Keeping one's mind occupied during a time of crisis like this is very important. But overloading it, that's another thing altogether.
Another trigger that seems to get me is every time I talk to my parents on the phone. And as sad as it is, I've started doing it less and less as a consequence of this. In the heart of it all, my parents and sister are seeing the effects of Covid-19 three weeks ahead of myself and the rest of the UK - and they don't have a very optimistic outlook on it at all.
Things with the virus seem to be escalating every day, every hour, every second, and the worse they get, the sadder my phone calls with them. Because the less and less likely my return home becomes. It's funny because if it wasn't for any of this - I probably wouldn't even be wanting to go home right now. Living in London had recently become so easy, and I can say that remaining independent from my parents had finally become completely possible in the past couple months. But then the coronavirus struck. And that changed everything.
I guess that a world health crisis has the power to do so much more than put wellbeing at risk - it makes everyone want to be with their loved ones, it brings out our weaknesses and it forces us to feel completely vulnerable when our needs can't be met.
Human beings need eight hugs a day. That is the minimum in order to maintain. When this can't be met, our mental health won't necessarily be impacted straight away, but after weeks of no contact this can have a sever impact.
I haven't hugged anyone in almost 10 days.
Anyone who knows me will know that I don't crave human contact the way most do. But at a time like this. A time like I described above.
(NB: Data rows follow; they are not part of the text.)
Lemma linked_other t x c y : 0 <= x -> 0 <= c -> 0 <= y -> y <> x -> y <> c ->
  (linked t x c).[y] = t.[y].
Proof. intros. unfold linked. by rewrite !zget_set_ne by lia. Qed.

Lemma grow_chain s dir l c : vol_ok s -> file_at (g_geo s) (g_fat s) dir l -> l <> [] ->
  lowest_free (g_fat s) (g_total_clusters (g_geo s)) c ->
  file_at (g_geo s) (linked (g_fat s) (List.last l 0) c) dir (l ++ [c]).
Proof.
  intros Hs Hf Hne (Hc & Hz & _). pose proof (free_not_in _ _ _ _ _ Hf Hz) as Hin.
  pose proof (file_at_range s dir l Hf) as R. destruct Hf as [C F].
  pose proof (vo_total s Hs) as T. pose proof (vo_marks s Hs) as B.
  destruct (exists_last Hne) as (l0 & x & ->). rewrite last_last.
  pose proof (chain_NoDup _ _ _ C) as HN.
  assert (Hx : 2 <= x < g_total_clusters (g_geo s)).
  { rewrite Forall_forall in R. apply R. set_solver. }
  assert (Hxc : x <> c) by set_solver.
  assert (Eu : u16 c = c) by (apply u16_small; lia). unfold linked. rewrite Eu. split.
  - rewrite <- app_assoc. cbn [app]. apply chain_snoc; try done.
    + eapply chain_same; [apply zset_length| |exact C]. intros y Hy. apply zget_set_ne; [lia| |set_solver].
      rewrite Forall_forall in R. specialize (R y Hy). lia.
    + apply is_link_spec. lia.
    + rewrite zset_len. lia.
  - rewrite Forall_forall in *. intros y [Hy|Hy%list_elem_of_singleton]%elem_of_app.
    + destruct (F y Hy) as [Hy1 Hy2]. split; [done|]. specialize (R y Hy).
      rewrite zget_set_ne by (lia || set_solver).
      destruct (Z.eq_dec y x) as [->|Hyx].
      * rewrite zget_set_eq by (rewrite zset_len; lia). lia.
      * by rewrite !zget_set_ne by (lia || set_solver).
    + subst y. split; [lia|]. rewrite zget_set_eq by (rewrite !zset_len; lia). lia.
Qed.

Lemma linked_words s x c : vol_ok s -> lowest_free (g_fat s) (g_total_clusters (g_geo s)) c ->
  length (linked (g_fat s) x c) = length (g_fat s) /\
  Forall (fun e => 0 <= e < 65536) (linked (g_fat s) x c).
Proof.
  intros Hs (Hc & _). unfold linked. rewrite !zset_length. split; [done|].
  repeat apply zset_forall; try lia; [apply (vo_words s Hs)|].
  by apply Z.mod_pos_bound.
Qed.

Definition busy : slot -> Prop := fun x => free_slot x.2 = false.

(** What a successful insertion of [e] in directory [dir] of clusters [l] did. *)
Inductive grown (s : volume D) (dir : Z) (l : list Z) (e : fat16_dirent) (t : list Z) (d : D) : Prop :=
| grown_slot l1 lba i e0 l2 :
    t = g_fat s -> same_disk (eq lba) (disk s) d -> lba ∈ dir_lbas (g_geo s) dir l ->
    dir_slots (disk s) (dir_lbas (g_geo s) dir l) = l1 ++ (lba, i, e0) :: l2 ->
    free_slot e0 = true -> Forall busy l1 ->
    dir_slots d (dir_lbas (g_geo s) dir l) = l1 ++ (lba, i, e) :: l2 ->
    grown s dir l e t d
| grown_cluster c rest :
    dir <> 0 -> Forall busy (dir_slots (disk s) (dir_lbas (g_geo s) dir l)) ->
    lowest_free (g_fat s) (g_total_clusters (g_geo s)) c ->
    t = linked (g_fat s) (List.last l 0) c -> fat_on_disk (g_geo s) t d ->
    same_disk (fun lba => fat_region (g_geo s) lba \/ in_cluster (g_geo s) c lba) (disk s) d ->
    dir_slots d (dir_lbas (g_geo s) dir (l ++ [c])) =
      dir_slots (disk s) (dir_lbas (g_geo s) dir l) ++ (cluster_lba (g_geo s) c, 0, e) :: rest ->
    Forall (fun x : slot => first_byte x.2 = DIRENT_EMPTY) rest ->
    grown s dir l e t d.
It seems human contact is all that I crave.
Each time I have been triggered this week, I have searched for a little escape in nature. And somehow it really seems to work.
I'm lucky here because I'm less than 500 metres away from the beachfront. There is nothing more soothing than the sound of the waves, the feeling of soft sand between your toes and the smell of fresh salt in the air. Even if it is eight degrees and raining. So going out for my hour a day, down here by the sea, where other people seem to be coming less and less - I can cry, I can sing, I can just stare out at the waves. Sometimes I'll call my mum, or my sister, or a friend. Sharing the beauty of Scotland's east coast with someone you care about can be just as good for your mind as listening to a good playlist or practicing some yoga.
Today was a good day.
I decided to take my isolation adventure a little further and walked up Edinburgh's highest peak - Arthur's Seat. While the bottom of the trail was tranquil and easy, met with blue skies and a soft breeze - the sky darkened for every step I took. By the time I reached the peak, it looked like a very different day, and my jacket began to collect pieces of frozen rain, baby hail I guess you could call it. I tried to take a breath in, a breath out, trying to embrace the fact that even in the midst of a pandemic, I was still able to go out, take in nature and feel clean, fresh air floating in and out of my lungs.
For a moment, I tried to embrace the fact that I am alive. Everyone I love is alive. And life, whether we want it to or not, will keep going even after the worst of Covid-19 is over.
On my way back down, I crossed paths with a tiny ladybird. It was sitting right in the middle of the trail, where any other trekkers could easily take its life. I moved it, of course, but not after picking it up and admiring just how beautiful yet tiny it was. It made me realise how insignificant we are. How people are nothing but tiny specks on this mammoth of a planet, in this vast universe. If the coronavirus were to in fact wipe us out, this ladybird would probably be better off. This planet would be better off. And this universe wouldn't even feel our absence.
And somehow that made me happy.
Because I know that either way, the outcome is good. If we survive, we get to keep living. If we don't, other species do. So it's a win-win really.